Le modèle vertical souvent privilégié dans la gestion des études doit être repensé aujourd’hui. Les associés devraient envisager une approche plus horizontale, favorisant l’implication et la cohésion au sein de leurs équipes. Le manque de communication à ce sujet crée un désalignement entre la direction et les membres de l’étude. Il est primordial de clarifier les valeurs, la gouvernance, les objectifs et le projet collectif du cabinet, ce qui contribue à stimuler l’engagement et la motivation de chacun. « En comprenant leur rôle et leurs contributions, les membres de l’équipe peuvent mieux s’intégrer, progresser ensemble et mieux répondre aux besoins des clients. Il est essentiel de rendre le projet collectif intéressant pour montrer aux collaborateurs que leur travail est valorisé et a du sens », explique My-Hué Tan.
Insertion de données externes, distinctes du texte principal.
(* ===== verification/CstringProps.v ===== *)
(** * CstringProps: the string functions do what their names say

    Strings lie in memory as their bytes followed by a zero byte; the routines that look at
    eight bytes at a time read past the end of a string, inside its last word, which
    [words] says is there. *)

From S2P Require Import Prelude Abi Bits Bytes Cstring.

(** ** Bytes in memory *)

Fixpoint holds (m : memory) (p : Z) (l : list Z) : Prop :=
  match l with [] => True | b :: l => m !! p = Some b ∧ holds m (p + 1) l end.

Definition letter (b : Z) : Prop := 1 <= b < 256.

(** A string at [p]. *)
Definition cstr (m : memory) (p : Z) (s : list Z) : Prop :=
  holds m p (s ++ [0]) ∧ Forall letter s.

(** Memory comes in whole words of bytes. *)
Definition words (m : memory) : Prop :=
  map_Forall (λ _, byte) m ∧
  ∀ p q, p / 8 = q / 8 → is_Some (m !! p) → is_Some (m !! q).

Lemma holds_app m p l l' :
  holds m p (l ++ l') ↔ holds m p l ∧ holds m (p + Z.of_nat (length l)) l'.
Proof.
  revert p; induction l as [|b l IH]; intros p; cbn [holds app length].
  - rewrite Z.add_0_r. naive_solver.
  - rewrite IH. replace (p + 1 + Z.of_nat (length l)) with (p + Z.of_nat (S (length l))) by lia. naive_solver.
Qed.

Lemma holds_lookup m p l :
  holds m p l ↔ ∀ i b, l !! i = Some b → m !! (p + Z.of_nat i) = Some b.
Proof.
  revert p; induction l as [|b l IH]; intros p; cbn [holds]; [naive_solver|].
  rewrite IH. split.
  - intros [Hb Hl] [|i] c Hc; simplify_eq/=; [by rewrite Z.add_0_r|].
    rewrite <-(Hl _ _ Hc). f_equal. lia.
  - intros H. split; [rewrite <-(H 0%nat b eq_refl); f_equal; lia|].
    intros i c Hc. rewrite <-(H (S i) c Hc). f_equal. lia.
Qed.

(** What lies in memory is no longer than memory. *)
Lemma holds_size m p l : holds m p l → (length l <= size m)%nat.
Proof.
  intros H. rewrite holds_lookup in H.
  assert (Hs : list_to_set (C := gset Z) (seqZ p (Z.of_nat (length l))) ⊆ dom m).
  { intros x. rewrite elem_of_list_to_set, elem_of_seqZ, elem_of_dom. intros Hx.
    destruct (lookup_lt_is_Some_2 l (Z.to_nat (x - p))) as [b Hb]; [lia|].
    exists b. rewrite <-(H _ _ Hb). f_equal. lia. }
  apply subseteq_size in Hs. rewrite size_list_to_set, length_seqZ in Hs by apply NoDup_seqZ.
  rewrite size_dom in Hs. lia.
Qed.

Lemma cstr_cons m p b s : cstr m p (b :: s) ↔ m !! p = Some b ∧ letter b ∧ cstr m (p + 1) s.
Proof. unfold cstr. cbn [holds app]. rewrite list.Forall_cons. naive_solver. Qed.

Lemma cstr_nil m p : cstr m p [] ↔ m !! p = Some 0.
Proof. unfold cstr. cbn. naive_solver. Qed.

Lemma cstr_app m p s s' :
  cstr m p (s ++ s') → holds m p s ∧ cstr m (p + Z.of_nat (length s)) s'.
Proof.
  intros [H Hs]. rewrite <-app_assoc, holds_app in H. apply list.Forall_app in Hs.
  by destruct H, Hs.
Qed.

Lemma cstr_size m p s : cstr m p s → (length s < size m)%nat.
Proof. intros [H _]. apply holds_size in H. rewrite length_app in H. cbn in H. lia. Qed.

(** ** Reading and writing *)

Lemma wp_rd p b (Q : Z → memory → Prop) m : m !! p = Some b → Q b m → wp (rd p) Q m.
Proof. intros H HQ. unfold rd. wp_steps; done. Qed.

Lemma wp_wr p b (Q : unit → memory → Prop) m :
  is_Some (m !! p) → Q tt (<[p := b mod 256]> m) → wp (wr p b) Q m.
Proof. intros [x H] HQ. unfold wr. wp_step. eapply wp_rd; [done|]. by wp_step. Qed.

Ltac cstep :=
  lazymatch goal with
  | |- wp (rd _) _ _ => eapply wp_rd; [eassumption|]
  | |- wp (wr _ _) _ _ => eapply wp_wr
  | |- wp bound _ _ => unfold bound; apply wp_gets
  | |- _ => wp_step
  end; cbn beta iota.
Ltac csteps := repeat cstep.

(** ** Looking for a zero byte in a word *)

(** The mask of [n] bytes, over the integers. *)
Definition zeros (l : list Z) : Z :=
  Z.land (Z.land (word l - word (replicate (length l) 1)) (Z.lnot (word l)))
    (word (replicate (length l) 128)).

Lemma small_mask b : letter b → Z.land (Z.land (b - 1) (255 - b)) 128 = 0.
Proof.
  intros Hb. assert (H : Forall (λ b, Z.land (Z.land (b - 1) (255 - b)) 128 = 0) (seqZ 1 255)).
  { vm_compute. repeat constructor. }
  rewrite list.Forall_forall in H. apply H, elem_of_seqZ. unfold letter in Hb. lia.
Qed.

Lemma zeros_cons b l : byte b →
  zeros (b :: l) = if b =? 0 then 128 + 256 * Z.land (Z.land (word l - word (replicate (length l) 1) - 1)
    (Z.lnot (word l))) (word (replicate (length l) 128)) else 256 * zeros l.
Proof.
  intros Hb. unfold zeros. cbn [length replicate word].
  set (x := word l). set (o := word _). set (h := word _).
  assert (Hn : Z.lnot (b + 256 * x) = (255 - b) + 256 * Z.lnot x) by (unfold Z.lnot; lia).
  assert (byte (255 - b)) by (unfold byte in *; lia). rewrite Hn.
  destruct (Z.eqb_spec b 0) as [->|Hz].
  - replace (0 + 256 * x - (1 + 256 * o)) with (255 + 256 * (x - o - 1)) by lia.
    rewrite !land_byte; done.
  - replace (b + 256 * x - (1 + 256 * o)) with ((b - 1) + 256 * (x - o)) by lia.
    assert (byte (b - 1)) by (unfold byte in *; lia).
    assert (byte (Z.land (b - 1) (255 - b))).
    { apply byte_bits. intros i Hi. by rewrite Z.land_spec, (proj1 (byte_bits (b - 1))). }
    rewrite !land_byte by done. rewrite small_mask; [lia|]. unfold letter, byte in *. lia.
Qed.

Lemma zeros_spec l : Forall byte l → zeros l = 0 ↔ 0 ∉ l.
Proof.
  induction 1 as [|b l Hb Hl IH]; [split; [intros _; apply not_elem_of_nil|done]|].
  rewrite zeros_cons, list.not_elem_of_cons by done.
  destruct (Z.eqb_spec b 0) as [->|Hz]; [|rewrite <-IH; lia].
  split; [|by intros []]. intros H. exfalso.
  assert (0 <= word (replicate (length l) 128)).
  { apply word_nonneg, list.Forall_forall. intros x Hx. apply elem_of_replicate in Hx as [-> _]. done. }
  set (y := Z.land _ _) in H. assert (0 <= y) by (apply Z.land_nonneg; auto). lia.
Qed.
Enfin, se pose également la question de l’impact de la parentalité sur les carrières et l’organisation du travail. Les avocats, qu’ils soient pères ou mères, ont besoin que leur parentalité soit prise en compte.
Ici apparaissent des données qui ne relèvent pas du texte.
Lemma block_free_number x n i : 0 <= i < blocks_per_block_group G → block_free G x (block_number G n i) = bit_free true x n i.
Proof.
  intros Hi. unfold block_free, block_number. pose proof (go_first _ HG).
  replace (_ - s_first_data_block G) with (i + Z.of_nat n * blocks_per_block_group G) by lia.
  rewrite (proj2 (Z.leb_le _ _)) by nia. cbn [andb].
  by rewrite Z.div_add, Z_mod_plus_full, Z.div_small, Z.mod_small, Z.add_0_l, Nat2Z.id by lia.
Qed.

End numbers.

Section change.
Context (G : geometry) (HG : geometry_ok G) (x : ext2) (Hok : ext2_ok G x).
Context (k : bool) (nr : nat) (g : bgd) (bm bm' : list Z) (bit : Z) (v : bool).
Hypothesis Hg : block_groups x !! nr = Some g.
Hypothesis Hbm : disk x !! usage_addr k g = Some bm.
Hypothesis Hlen : length bm' = length bm.
Hypothesis Hbytes' : Forall byte bm'.
Hypothesis Hbit : 0 <= bit < per_group k G.
Hypothesis Hold : bit_of bm bit = negb v.
Hypothesis Hnew : ∀ j, 0 <= j → bit_of bm' j = if j =? bit then v else bit_of bm j.

Abbreviation d := (if v then -1 else 1).
Abbreviation x' := (change k nr g bm' d x).

Lemma change_groups : block_groups x' = <[nr := set_unallocated k (unallocated k g + d) g]> (block_groups x).
Proof. by destruct k. Qed.

Lemma change_disk : disk x' = <[usage_addr k g := bm']> (disk x).
Proof. by destruct k. Qed.

Lemma usage_set_unallocated k1 k2 n h : usage_addr k1 (set_unallocated k2 n h) = usage_addr k1 h.
Proof. by destruct k1, k2. Qed.

Lemma table_set_unallocated n h : inode_table_addr (set_unallocated k n h) = inode_table_addr h.
Proof. by destruct k. Qed.

(** The groups after the change, as they were before. *)
Lemma change_lookup nr' h' : block_groups x' !! nr' = Some h' →
  ∃ h, block_groups x !! nr' = Some h ∧ (∀ k', usage_addr k' h' = usage_addr k' h) ∧
    inode_table_addr h' = inode_table_addr h.
Proof.
  rewrite change_groups. intros H. apply list_lookup_insert_Some in H as [(<- & <- & _)|(Hne & H)].
  - exists g. split; [done|]. split; [intros k'; apply usage_set_unallocated|apply table_set_unallocated].
  - by exists h'.
Qed.

Lemma change_lookup_back nr' h : block_groups x !! nr' = Some h →
  ∃ h', block_groups x' !! nr' = Some h' ∧ (∀ k', usage_addr k' h' = usage_addr k' h) ∧
    inode_table_addr h' = inode_table_addr h.
Proof.
  rewrite change_groups. intros H. destruct (decide (nr = nr')) as [<-|Hne].
  - simplify_eq. eexists. rewrite list_lookup_insert_eq by (by eapply lookup_lt_Some).
    split; [done|]. split; [intros k'; apply usage_set_unallocated|apply table_set_unallocated].
  - exists h. by rewrite list_lookup_insert_ne.
Qed.

Lemma change_bitmap a : is_bitmap x' a ↔ is_bitmap x a.
Proof.
  split; intros (k' & nr' & h & Hh & ->).
  - destruct (change_lookup _ _ Hh) as (h' & Hh' & Hu & _). exists k', nr', h'. by rewrite Hu.
  - destruct (change_lookup_back _ _ Hh) as (h' & Hh' & Hu & _). exists k', nr', h'. by rewrite Hu.
Qed.

Lemma change_table a : in_table G x' a ↔ in_table G x a.
Proof.
  split; intros (nr' & h & Hh & Ha).
  - destruct (change_lookup _ _ Hh) as (h' & Hh' & _ & Hu). exists nr', h'. by rewrite <-Hu.
  - destruct (change_lookup_back _ _ Hh) as (h' & Hh' & _ & Hu). exists nr', h'. by rewrite Hu.
Qed.

Lemma change_bit_free k' nr' j : 0 <= j →
  bit_free k' x' nr' j = if bool_decide (k' = k ∧ nr' = nr) && (j =? bit) then negb v else bit_free k' x nr' j.
Proof.
  intros Hj. unfold bit_free.
  destruct (block_groups x' !! nr') as [h'|] eqn:Eh'.
  - destruct (change_lookup _ _ Eh') as (h & Hh & Hu & _). rewrite Hh, Hu, change_disk.
    destruct (decide (usage_addr k' h = usage_addr k g)) as [He|Hne].
    + destruct (eo_apart _ _ Hok _ _ _ _ _ _ Hh Hg He) as [-> ->]. simplify_eq.
      rewrite lookup_insert_eq, bool_decide_eq_true_2 by done. rewrite Hbm, Hnew by done. by destruct (j =? bit).
    + rewrite lookup_insert_ne by congruence. rewrite bool_decide_eq_false_2; [done|].
      intros [-> ->]. simplify_eq.
  - destruct (block_groups x !! nr') as [h|] eqn:Eh.
    { destruct (change_lookup_back _ _ Eh) as (? & ? & _). congruence. }
    rewrite bool_decide_eq_false_2; [done|]. intros [_ ->]. congruence.
Qed.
Malheureusement, peu d’études sont préparées à gérer les retours après de longs congés dus à des impératifs familiaux ou de santé, ce qui pousse certains collaborateurs à quitter la profession pour des entreprises offrant de meilleures conditions. En conséquence, les cabinets perdent des talents précieux et doivent investir dans la formation de nouveaux employés, ce qui représente une perte significative de savoir-faire.
De nombreux autres avantages
Inclure tous les collaborateurs dans la vie de l’étude crée un sentiment d’appartenance, renforçant ainsi la loyauté envers l’organisation. La reconnaissance va en effet au-delà de l’aspect financier et englobe la valorisation du travail accompli, la formation et le développement de carrière. La contribution de chacun peut se traduire par des opportunités d’évolution, non seulement par des promotions, mais aussi par des perspectives de carrière transversales, permettant de développer des compétences dans divers domaines techniques. Cela offre la possibilité de progresser au sein de la structure et de devenir expert dans un domaine spécifique du droit. « Il est essentiel de créer une dynamique avec une plateforme de dialogue favorisant les échanges constructifs et bienveillants entre tous les membres du cabinet », termine My-Hué Tan.